It's Friday, March 18 and I’m finally hanging out in San Diego.
It's morning and I’m sitting at a café, sipping both chamomile tea and lemonade. My best friend is across from me doing homework. I’m holding a Mary Karr memoir while actually engaging in a medium-grade text argument with my girlfriend in Massachusetts, which is taking up most of my mental space, until the phone rings.
Aunt Coral. I let it go to voicemail.
I don’t always listen to my messages right away. This time I do.
“Hi Kia, it’s Aunt Coral. I just talked to your mom and I wanted to say how sorry I am that you’re going to have to go down this road—“
I stop the message. What road? What does she know that I don’t know? My stomach drops, chest starts pounding.

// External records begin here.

Lemma key_of_other_material_is_used :
  disks (lib two_keys) !! "c2"%string = Some "k"%string ∧
  keys (lib two_keys) !! "k"%string = Some ("AES_XTS"%string, "aa"%string, Some "bb"%string).
Proof. by vm_compute. Qed.

(** A creation that fails leaves its user behind and reports an unknown errno. *)
Definition busy : World := mkWorld (mkLib ∅ {["c1"%string := "other"%string]}) ∅.

Lemma failed_creation_keeps_user :
  snd (create_crypto_vbdev_on_base_bdev "c1" "b1" key_a busy) = Err (Bdev.CreateBdevFailed UnknownErrno "c1") ∧
  users (fst (create_crypto_vbdev_on_base_bdev "c1" "b1" key_a busy)) !! "k"%string = Some {["c1"%string]}.
Proof. split; by vm_compute. Qed.

(** The bdev that is gone already is an error, and stays a user. *)
Definition vanished : World := mkWorld (mkLib ∅ ∅) {["k"%string := {["c1"%string]}]}.

Lemma vanished_bdev_stays_user :
  snd (destroy_crypto_vbdev "c1" None vanished) = Err (Bdev.DestroyBdevFailed UnknownErrno "c1") ∧
  users (fst (destroy_crypto_vbdev "c1" None vanished)) = users vanished.
Proof. split; by vm_compute. Qed.

(** A bdev that is created again while its destruction is being waited for loses
    its key. *)
Definition recreated : World :=
  fst (destroy_end "c1" None 0 (fst (create_crypto_vbdev_on_base_bdev "c1" "b1" key_a
    (fst (destroy_start "c1" (fst (create_crypto_vbdev_on_base_bdev "c1" "b1" key_a empty))))))).

Lemma recreated_bdev_loses_its_key : disks (lib recreated) !! "c1"%string = Some "k"%string ∧ keys (lib recreated) !! "k"%string = None.
Proof. split; by vm_compute. Qed.

End CryptoSample.
(* ===== verification/BlockDevice.v ===== *)
(** * Local block devices

    [bdev/device.rs]: I/O on a bdev of SPDK through the interface of block devices,
    with contexts from a pool and callbacks, and the events of bdevs; and
    [core/handle.rs]: I/O on a handle that is awaited.

    What is proved: the callback of every I/O that was accepted is called once, with
    its device and with the status SPDK reports, and that of a refused I/O never. *)

From Stdlib Require Import Ascii String.
From S2P Require Import Prelude Text Wp Errors DeviceEvents IoLog RebuildCopy.

#[local] Open Scope Z_scope.

Module BlockDev.

(** [IoCtx]; a callback is known by its argument. *)
Record IoCtx := mkIoCtx { device : string; cb : nat }.

(** The pool of contexts, the I/Os at SPDK by their context, and the callbacks made. *)
Record World := mkWorld {
  capacity : nat;
  ctxs : gmap nat IoCtx;
  inflight : list nat;
  called : list (string * nat * IoCompletionStatus);
}.

Notation M := (ST World CoreError).

(** [io_type_to_err] *)
Definition io_type_to_err (t : IoType) (source : Errno) (offset len : Z) : CoreError :=
  match t with
  | IoRead => ReadDispatch source offset len
  | IoWrite => WriteDispatch source offset len
  | IoCompare => CompareDispatch source offset len
  | IoUnmap | IoWriteZeros => UnmapDispatch source offset len
  | IoReset => ResetDispatch source
  | _ => NotSupported source
  end.
(* ===== verification/LvmVolumes.v ===== *)
(** * Volume groups and logical volumes

    [lvm/vg_pool.rs], [lvm/lv_replica.rs] and the factories of [lvm/mod.rs], on the
    tools of [Lvm].  A bdev that a handle refers to is read again after each call;
    if it is gone what was read last stays. *)

From Stdlib Require Import Ascii String.
From stdpp Require Import pretty.
From S2P Require Import Prelude Text Wp Errors NexusErrors NvmfSubsystem BdevUri Lvm.

#[local] Open Scope Z_scope.

Module LvmVol.
Import Lvm.
(* ===== verification/LvmProps.v ===== *)
(** * The LVM backend: tags and foreign volumes

    What is documented of the tools as laws, and what follows for the backend:
    properties that are set are read back, and a pool with volumes of others is not
    removed with its own. *)

From Stdlib Require Import Ascii String.
From stdpp Require Import pretty.
From S2P Require Import Prelude Text Wp Errors NexusErrors NvmfSubsystem BdevUri Lvm LvmVolumes.

#[local] Open Scope Z_scope.

Module LvmProps.
Import Lvm LvmVol.

(** ** Tags *)

(** The values that a tag can hold: LVM allows no comma, and the tag is split at each [=]. *)
Definition plain (s : string) : Prop := has "=" s = false ∧ has "," s = false.

Definition storable (p : Property) : Prop :=
  match p with
  | PLvm | LvShare _ | LvAllowedHosts [] => True
  | LvName s | LvEntityId s => plain s
  | LvAllowedHosts [h] => plain h ∧ h ≠ ""%string
  | LvAllowedHosts _ => False
  | PUnknown k v => plain k ∧ plain v ∧ type_from_str k = None
  end.

(** A tag as this backend writes it, or of others *)
Definition canonical (t : string) : Prop := tag (new t) = t ∨ type_ (new t) = TUnknown.

Lemma split_pair k v : has "=" k = false → has "=" v = false → split "=" (k +:+ String "=" v)%string = [k; v].
Proof. intros Hk Hv. by rewrite split_app, split_none. Qed.

Lemma key_plain p : storable p → plain (key p).
Proof. destruct p; try (intros _; split; reflexivity). cbn. naive_solver. Qed.

Lemma value_plain p v : storable p → value p = Some v → plain v.
Proof.
  destruct p as [|k v'|s|pr|hs|s]; intros Hp [= <-]; try done; [naive_solver|by destruct pr|].
  destruct hs as [|h [|]]; [done|naive_solver|done].
Qed.

(** A stored property is read back. *)
Lemma new_tag p : storable p → new (tag p) = p.
Proof.
  intros Hp. pose proof (key_plain p Hp) as [Hk _]. pose proof (value_plain p) as Hv. unfold tag, new.
  destruct (value p) as [v|] eqn:E; [|by destruct p].
  destruct (Hv v Hp eq_refl) as [He _]. rewrite split_pair by done.
  destruct p as [|k v'|s|[]|hs|s]; cbn in E; simplify_eq; try done.
  - destruct Hp as (_ & _ & Hn). unfold new_known. cbn [key]. by rewrite Hn.
  - destruct hs as [|h [|]]; [done| |done]. destruct Hp as [[_ Hc] Hne].
    change (key _) with "mayastor.lv.allowed_hosts"%string. unfold new_known. cbn [join default].
    change (type_from_str _) with (Some TLvAllowedHosts). cbn [mbind option_bind]. rewrite split_none by done. cbn.
    by rewrite bool_decide_false.
Qed.

Lemma tag_plain p : storable p → has "," (tag p) = false ∧ tag p ≠ ""%string.
Proof.
  intros Hp. pose proof (key_plain p Hp) as [_ Hk]. pose proof (value_plain p) as Hv. unfold tag.
  destruct (value p) as [v|] eqn:E.
  - destruct (Hv v Hp eq_refl) as [_ Hc]. split; [|by destruct (key p)]. rewrite has_app, Hk. cbn. done.
  - by destruct p.
Qed.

I immediately call my mother. What has she not told me?
“Did you get the test results back?”
“Not yet sweetie,” she says.
“Well I just got this message from Aunt Coral about the long and lonely road I’m having to go down, and it sounds like she knows something I don’t.”
And then she is breaking down and admitting that they did get the results back, that they were just going to wait five more minutes to call me, and saying words like lymphoma and leukemia and bone marrow.
I can’t believe we are talking about me, and that I’m sitting here in this backyard café hearing my mom tell me that I have some kind of cancer while all the other people sitting around me (probably) don’t have cancer and don’t realize and can’t realize that this is the news I am getting on my phone right now. And would they care if they knew? How would they feel to know that someone in their midst was having this very life changing conversation while we all sipped our breakfast drinks and sat around in the sun?
I guess most people don’t usually find out they have cancer in the middle of backyard cafes.
There is usually a doctor’s office, right? And a stern looking doctor with papers in his hands.
Then Abby and I drive downtown for our hair appointments. We had made them days earlier. Should I not get a haircut because I now have cancer? I can’t find a reason why not.
My mom appears on the phone again with far more information than I can process and the grim suggestion that maybe I shouldn’t waste money on a haircut since, after all, I’d be having chemo within a month.
“Find a new angle, mom,” I tell her, completely put off by her perspective, yet worried somewhere that I’m being an ungrateful brat. Cancer or not, my relationship with her is never without it’s conflicts.
Then I’m sitting through the longest haircut of my life, and I’m bluffing through all those generic conversations you have to have with people who cut your hair and clean your teeth and such. She’s asking where I live and what I do, and she heard I was getting married and when was that happening? And the whole time I’m describing the life that was my life yesterday, but is no longer my life today, or tomorrow, or any day I can yet forsee.